§ Record excerpts:
(* ===== verification/CacheBuffer.v ===== *)
(** * CacheBuffer and ChannelBuffer: data/cache_buffer.h, data/channel_buffer.h

    A ring of the last messages of a channel, and the reader side that follows it by
    a message index.  The abstract view of a buffer is the list [hist] of all messages
    ever filled in; [repr] relates the ring to it. *)

From Stdlib Require Import ZArith Lia.
From stdpp Require Import base sets numbers sorting list.
From S2P Require Import Prelude.

Section CacheBuffer.
Context {T : Type}.

(** [fusion_callback_] holds the id of the registered callback, if any. *)
Record CacheBuffer := mkBuffer {
  head_ : Z;
  tail_ : Z;
  capacity_ : Z;
  buffer_ : list T;
  fusion_callback_ : option nat
}.

Definition CacheBuffer_new (dflt : T) (size : Z) : CacheBuffer :=
  let cap := size +u 1 in mkBuffer 0 0 cap (replicate (Z.to_nat cap) dflt) None.

(** The copy constructor. *)
Definition CacheBuffer_copy (rhs : CacheBuffer) : CacheBuffer :=
  mkBuffer (head_ rhs) (tail_ rhs) (capacity_ rhs) (buffer_ rhs) (fusion_callback_ rhs).

Definition GetIndex (b : CacheBuffer) (pos : Z) : Z := pos mod capacity_ b.
Definition at_ (b : CacheBuffer) (pos : Z) : option T := buffer_ b !! Z.to_nat (GetIndex b pos).
Definition Head (b : CacheBuffer) : Z := head_ b +u 1.
Definition Tail (b : CacheBuffer) : Z := tail_ b.
Definition Size (b : CacheBuffer) : Z := tail_ b -u head_ b.
Definition Front (b : CacheBuffer) : option T := at_ b (head_ b +u 1).
Definition Back (b : CacheBuffer) : option T := at_ b (tail_ b).
Definition Empty (b : CacheBuffer) : bool := tail_ b =? 0.
Definition Full (b : CacheBuffer) : bool := capacity_ b -u 1 =? tail_ b -u head_ b.
Definition Capacity (b : CacheBuffer) : Z := capacity_ b.

Definition SetFusionCallback (b : CacheBuffer) (cb : nat) : CacheBuffer :=
  mkBuffer (head_ b) (tail_ b) (capacity_ b) (buffer_ b) (Some cb).

Definition store (b : CacheBuffer) (pos : Z) (v : T) : list T :=
  <[Z.to_nat (GetIndex b pos) := v]> (buffer_ b).

(** [Fill] either hands the value to the callback (second component) or stores it. *)
Definition Fill (b : CacheBuffer) (v : T) : CacheBuffer * option (nat * T) :=
  match fusion_callback_ b with
  | Some cb => (b, Some (cb, v))
  | None =>
      if Full b then
        (mkBuffer (head_ b +u 1) (tail_ b +u 1) (capacity_ b) (store b (head_ b) v) None, None)
      else
        (mkBuffer (head_ b) (tail_ b +u 1) (capacity_ b) (store b (tail_ b +u 1) v) None, None)
  end.

(** ** Readers *)

(** [ChannelBuffer::Fetch]: the new index and the message, [None] for [false]. *)
Definition Fetch (b : CacheBuffer) (index : Z) : option (Z * T) :=
  if Empty b then None else
  let idx :=
    if index =? 0 then Some (Tail b)
    else if index =? Tail b +u 1 then None
    else if index <? Head b then Some (Tail b)
    else Some index in
  i ← idx; m ← at_ b i; Some (i, m).

(** [ChannelBuffer::Latest]. *)
Definition Latest (b : CacheBuffer) : option T :=
  if Empty b then None else Back b.

(** The loop of [FetchMulti]: [fuel] bounds the number of iterations. *)
Fixpoint fetch_loop (fuel : nat) (b : CacheBuffer) (index : Z) : list T :=
  match fuel with
  | O => []
  | S fuel =>
      if index <=? Tail b then option_list (at_ b index) ++ fetch_loop fuel b (index +u 1)
      else []
  end.

(** [ChannelBuffer::FetchMulti]: the messages appended to the vector. *)
Definition FetchMulti (b : CacheBuffer) (fetch_size : Z) : option (list T) :=
  if Empty b then None else
  let num := Z.min (Size b) fetch_size in
  Some (fetch_loop (Z.to_nat num + 1) b (Tail b -u num +u 1)).
End CacheBuffer.
Arguments CacheBuffer : clear implicits.

(** ** The ring and its history *)
Section Repr.
Context {T : Type}.
Implicit Types (b : CacheBuffer T) (hist : list T).

Record repr b hist : Prop := {
  rp_cap : 1 <= capacity_ b < two64;
  rp_len : Z.of_nat (length (buffer_ b)) = capacity_ b;
  rp_tail : tail_ b = Z.of_nat (length hist);
  rp_head : head_ b = Z.max 0 (tail_ b - (capacity_ b - 1));
  rp_bound : tail_ b + 1 < two64;
  rp_cells : forall i, 1 <= i -> tail_ b - capacity_ b < i <= tail_ b ->
    at_ b i = hist !! Z.to_nat (i - 1)
}.

Lemma repr_new dflt size : 0 <= size -> size + 1 < two64 -> repr (CacheBuffer_new dflt size) ([] : list T).
Proof.
  intros. unfold CacheBuffer_new. split; simpl; rewrite ?u64_small by lia; try word_lia.
  rewrite length_replicate. lia.
Qed.

Lemma Full_spec b hist : repr b hist -> Full b = bool_decide (capacity_ b - 1 <= tail_ b).
Proof.
  intros []. unfold Full. rewrite !u64_small by lia.
  destruct (decide (capacity_ b - 1 <= tail_ b)).
  - rewrite bool_decide_true by done. lia.
  - rewrite bool_decide_false by done. lia.
Qed.

Lemma cell_neq_window b i j :
  1 <= capacity_ b -> i < j < i + capacity_ b ->
  Z.to_nat (GetIndex b i) <> Z.to_nat (GetIndex b j).
Proof.
  intros Hc Hij He. apply Z_to_nat_mod_inj in He; [|lia].
  by apply (mod_neq_window (capacity_ b) i j) in He; [|lia..].
Qed.

(** [Fill] without a callback appends to the history. *)
Lemma Fill_repr b hist v :
  repr b hist -> fusion_callback_ b = None -> tail_ b + 2 < two64 ->
  repr (Fill b v).1 (hist ++ [v]) /\ fusion_callback_ (Fill b v).1 = None /\
  (Fill b v).2 = None /\ capacity_ (Fill b v).1 = capacity_ b.
Proof.
  intros Hr Hcb Hb. unfold Fill. rewrite Hcb, (Full_spec b hist) by done. pose proof Hr as [].
  assert (Hst : forall pos, GetIndex b pos = GetIndex b (tail_ b + 1) ->
    forall i, 1 <= i -> tail_ b + 1 - capacity_ b < i <= tail_ b + 1 ->
    store b pos v !! Z.to_nat (GetIndex b i) = (hist ++ [v]) !! Z.to_nat (i - 1)).
  { intros pos Hpos i Hi1 Hi. unfold store. rewrite Hpos.
    destruct (decide (i = tail_ b + 1)) as [->|Hne].
    - rewrite list_lookup_insert_eq by (apply Z_mod_lt_length; lia).
      rewrite list_lookup_middle; [done|lia].
    - rewrite list_lookup_insert_ne by (apply not_eq_sym, cell_neq_window; lia).
      rewrite lookup_app_l by lia. apply rp_cells0; lia. }
  case_bool_decide; simpl; (split; [|done]); split; unfold store, at_; simpl;
    rewrite ?length_insert, ?length_app, ?u64_small by lia; simpl; try lia; apply Hst.
  - unfold GetIndex. replace (tail_ b + 1) with (head_ b + capacity_ b) by lia.
    symmetry. apply mod_add_turn. lia.
  - done.
Qed.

§ Description of the task: Transcribe the material exactly, stopping after the "Definition Full (b" line.

§ Solution to this exercise:
(* ===== verification/CacheBuffer.v ===== *)
(** * CacheBuffer and ChannelBuffer: data/cache_buffer.h, data/channel_buffer.h

    A ring of the last messages of a channel, and the reader side that follows it by
    a message index.  The abstract view of a buffer is the list [hist] of all messages
    ever filled in; [repr] relates the ring to it. *)

From Stdlib Require Import ZArith Lia.
From stdpp Require Import base sets numbers sorting list.
From S2P Require Import Prelude.

Section CacheBuffer.
Context {T : Type}.

(** [fusion_callback_] holds the id of the registered callback, if any. *)
Record CacheBuffer := mkBuffer {
  head_ : Z;
  tail_ : Z;
  capacity_ : Z;
  buffer_ : list T;
  fusion_callback_ : option nat
}.

Definition CacheBuffer_new (dflt : T) (size : Z) : CacheBuffer :=
  let cap := size +u 1 in mkBuffer 0 0 cap (replicate (Z.to_nat cap) dflt) None.

(** The copy constructor. *)
Definition CacheBuffer_copy (rhs : CacheBuffer) : CacheBuffer :=
  mkBuffer (head_ rhs) (tail_ rhs) (capacity_ rhs) (buffer_ rhs) (fusion_callback_ rhs).

Definition GetIndex (b : CacheBuffer) (pos : Z) : Z := pos mod capacity_ b.
Definition at_ (b : CacheBuffer) (pos : Z) : option T := buffer_ b !! Z.to_nat (GetIndex b pos).
Definition Head (b : CacheBuffer) : Z := head_ b +u 1.
Definition Tail (b : CacheBuffer) : Z := tail_ b.
Definition Size (b : CacheBuffer) : Z := tail_ b -u head_ b.
Definition Front (b : CacheBuffer) : option T := at_ b (head_ b +u 1).
Definition Back (b : CacheBuffer) : option T := at_ b (tail_ b).
Definition Empty (b : CacheBuffer) : bool := tail_ b =? 0.
Definition Full (b : CacheBuffer) : bool := capacity_ b -u 1 =? tail_ b -u head_ b.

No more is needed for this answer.